(** * generators/base.py: shared colour, fill, stroke and typography parsing

    A shallow embedding of [generators/base.py] and of the constant checks of
    [tests/test_generators.py].

    Python values read from a Figma node are dynamically typed, so the
    embedding carries a [value] type for what [json.loads] can produce, and
    every operation that Python may reject at run time returns a [result]
    naming the exception that is raised.  Strings are Stdlib strings: the
    embedding covers Python strings whose code points are below 256.  Floats
    are binary64 primitive floats, as in CPython. *)

From Stdlib Require Import ZArith Bool List String Ascii Lia.
From Stdlib Require Import DecimalString HexadecimalString.
From Stdlib Require Import PrimFloat FloatOps SpecFloat FloatAxioms Uint63.
Import ListNotations.

Set Warnings "-inexact-float,-register-all".

Local Open Scope string_scope.
Local Open Scope Z_scope.

(* ------------------------------------------------------------------ *)
(** * Python builtins used by the module *)
(* ------------------------------------------------------------------ *)

Module Py.

(** The exceptions the builtins used here can raise. *)
Inductive exn : Set :=
| TypeError | ValueError | IndexError | KeyError | AttributeError | OverflowError.

Inductive result (A : Type) : Type :=
| Ok (a : A)
| Raise (e : exn).

Arguments Ok {A} a.
Arguments Raise {A} e.

Definition bind {A B} (c : result A) (k : A -> result B) : result B :=
  match c with
  | Ok a => k a
  | Raise e => Raise e
  end.

Definition is_ok {A} (c : result A) : bool :=
  match c with Ok _ => true | Raise _ => false end.

(** [for x in l: ...] where the body may raise: left to right, stopping at
    the first exception. *)
Fixpoint mapM {A B} (f : A -> result B) (l : list A) : result (list B) :=
  match l with
  | [] => Ok []
  | x :: l' =>
      bind (f x) (fun y => bind (mapM f l') (fun ys => Ok (y :: ys)))
  end.

(** ** Characters *)

Definition code (c : ascii) : Z := Z.of_N (N_of_ascii c).

Definition in_range (lo hi n : Z) : bool := (lo <=? n) && (n <=? hi).

(** [str.isspace] on one character, for code points below 256. *)
Definition isspace (c : ascii) : bool :=
  let n := code c in
  in_range 9 13 n || in_range 28 31 n || (n =? 32) || (n =? 133) || (n =? 160).

(** The blanks [int()] skips around a literal: the C locale's space
    characters, and the two non-ASCII blanks below 256, which [int()] turns
    into a space before it parses. *)
Definition int_space (c : ascii) : bool :=
  let n := code c in
  in_range 9 13 n || (n =? 32) || (n =? 133) || (n =? 160).

(** Value of a digit character in bases up to 36. *)
Definition digit_value (c : ascii) : option Z :=
  let n := code c in
  if in_range 48 57 n then Some (n - 48)
  else if in_range 97 122 n then Some (n - 87)
  else if in_range 65 90 n then Some (n - 55)
  else None.

(** ** String methods *)

Fixpoint lstrip_by (p : ascii -> bool) (s : string) : string :=
  match s with
  | String c s' => if p c then lstrip_by p s' else s
  | EmptyString => EmptyString
  end.

Fixpoint rstrip_by (p : ascii -> bool) (s : string) : string :=
  match s with
  | String c s' =>
      match rstrip_by p s' with
      | EmptyString => if p c then EmptyString else String c EmptyString
      | t => String c t
      end
  | EmptyString => EmptyString
  end.

(** [s.strip()] *)
Definition strip (s : string) : string := rstrip_by isspace (lstrip_by isspace s).

(** [s.lstrip(c)] for a one-character argument. *)
Definition lstrip_char (c : ascii) (s : string) : string :=
  lstrip_by (Ascii.eqb c) s.

(** [s.startswith(p)] *)
Definition startswith (p s : string) : bool := String.prefix p s.

(** [s.replace(old, new)] for a non-empty [old]: occurrences are replaced
    from the left and do not overlap.  [skip] counts the characters of an
    occurrence that are still to be dropped. *)
Fixpoint replace_from (old new : string) (skip : nat) (s : string) : string :=
  match s with
  | EmptyString => EmptyString
  | String c s' =>
      match skip with
      | S k => replace_from old new k s'
      | O =>
          if String.prefix old s
          then new ++ replace_from old new (Nat.pred (String.length old)) s'
          else String c (replace_from old new 0 s')
      end
  end.

Definition replace (old new s : string) : string := replace_from old new 0 s.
------------------------------------------------------------------------
- _What the task requires_: A full, exact copy of the entries is required. Return it.

- _Task response_:
(** * generators/base.py: shared colour, fill, stroke and typography parsing

    A shallow embedding of [generators/base.py] and of the constant checks of
    [tests/test_generators.py].

    Python values read from a Figma node are dynamically typed, so the
    embedding carries a [value] type for what [json.loads] can produce, and
    every operation that Python may reject at run time returns a [result]
    naming the exception that is raised.  Strings are Stdlib strings: the
    embedding covers Python strings whose code points are below 256.  Floats
    are binary64 primitive floats, as in CPython. *)

From Stdlib Require Import ZArith Bool List String Ascii Lia.
From Stdlib Require Import DecimalString HexadecimalString.
From Stdlib Require Import PrimFloat FloatOps SpecFloat FloatAxioms Uint63.
Import ListNotations.

Set Warnings "-inexact-float,-register-all".

Local Open Scope string_scope.
Local Open Scope Z_scope.

(* ------------------------------------------------------------------ *)
(** * Python builtins used by the module *)
(* ------------------------------------------------------------------ *)

Module Py.

(** The exceptions the builtins used here can raise. *)
Inductive exn : Set :=
| TypeError | ValueError | IndexError | KeyError | AttributeError | OverflowError.

Inductive result (A : Type) : Type :=
| Ok (a : A)
| Raise (e : exn).

Arguments Ok {A} a.
Arguments Raise {A} e.

Definition bind {A B} (c : result A) (k : A -> result B) : result B :=
  match c with
  | Ok a => k a
  | Raise e => Raise e
  end.

Definition is_ok {A} (c : result A) : bool :=
  match c with Ok _ => true | Raise _ => false end.

(** [for x in l: ...] where the body may raise: left to right, stopping at
    the first exception. *)
Fixpoint mapM {A B} (f : A -> result B) (l : list A) : result (list B) :=
  match l with
  | [] => Ok []
  | x :: l' =>
      bind (f x) (fun y => bind (mapM f l') (fun ys => Ok (y :: ys)))
  end.

(** ** Characters *)

Definition code (c : ascii) : Z := Z.of_N (N_of_ascii c).

Definition in_range (lo hi n : Z) : bool := (lo <=? n) && (n <=? hi).

(** [str.isspace] on one character, for code points below 256. *)
Definition isspace (c : ascii) : bool :=
  let n := code c in
  in_range 9 13 n || in_range 28 31 n || (n =? 32) || (n =? 133) || (n =? 160).

(** The blanks [int()] skips around a literal: the C locale's space
    characters, and the two non-ASCII blanks below 256, which [int()] turns
    into a space before it parses. *)
Definition int_space (c : ascii) : bool :=
  let n := code c in
  in_range 9 13 n || (n =? 32) || (n =? 133) || (n =? 160).

(** Value of a digit character in bases up to 36. *)
Definition digit_value (c : ascii) : option Z :=
  let n := code c in
  if in_range 48 57 n then Some (n - 48)
  else if in_range 97 122 n then Some (n - 87)
  else if in_range 65 90 n then Some (n - 55)
  else None.

(** ** String methods *)

Fixpoint lstrip_by (p : ascii -> bool) (s : string) : string :=
  match s with
  | String c s' => if p c then lstrip_by p s' else s
  | EmptyString => EmptyString
  end.

Fixpoint rstrip_by (p : ascii -> bool) (s : string) : string :=
  match s with
  | String c s' =>
      match rstrip_by p s' with
      | EmptyString => if p c then EmptyString else String c EmptyString
      | t => String c t
      end
  | EmptyString => EmptyString
  end.

(** [s.strip()] *)
Definition strip (s : string) : string := rstrip_by isspace (lstrip_by isspace s).

(** [s.lstrip(c)] for a one-character argument. *)
Definition lstrip_char (c : ascii) (s : string) : string :=
  lstrip_by (Ascii.eqb c) s.

(** [s.startswith(p)] *)
Definition startswith (p s : string) : bool := String.prefix p s.

(** [s.replace(old, new)] for a non-empty [old]: occurrences are replaced
    from the left and do not overlap.  [skip] counts the characters of an
    occurrence that are still to be dropped. *)
Fixpoint replace_from (old new : string) (skip : nat) (s : string) : string :=
  match s with
  | EmptyString => EmptyString
  | String c s' =>
      match skip with
      | S k => replace_from old new k s'
      | O =>
          if String.prefix old s
          then new ++ replace_from old new (Nat.pred (String.length old)) s'
          else String c (replace_from old new 0 s')
      end
  end.

Definition replace (old new s : string) : string := replace_from old new 0 s.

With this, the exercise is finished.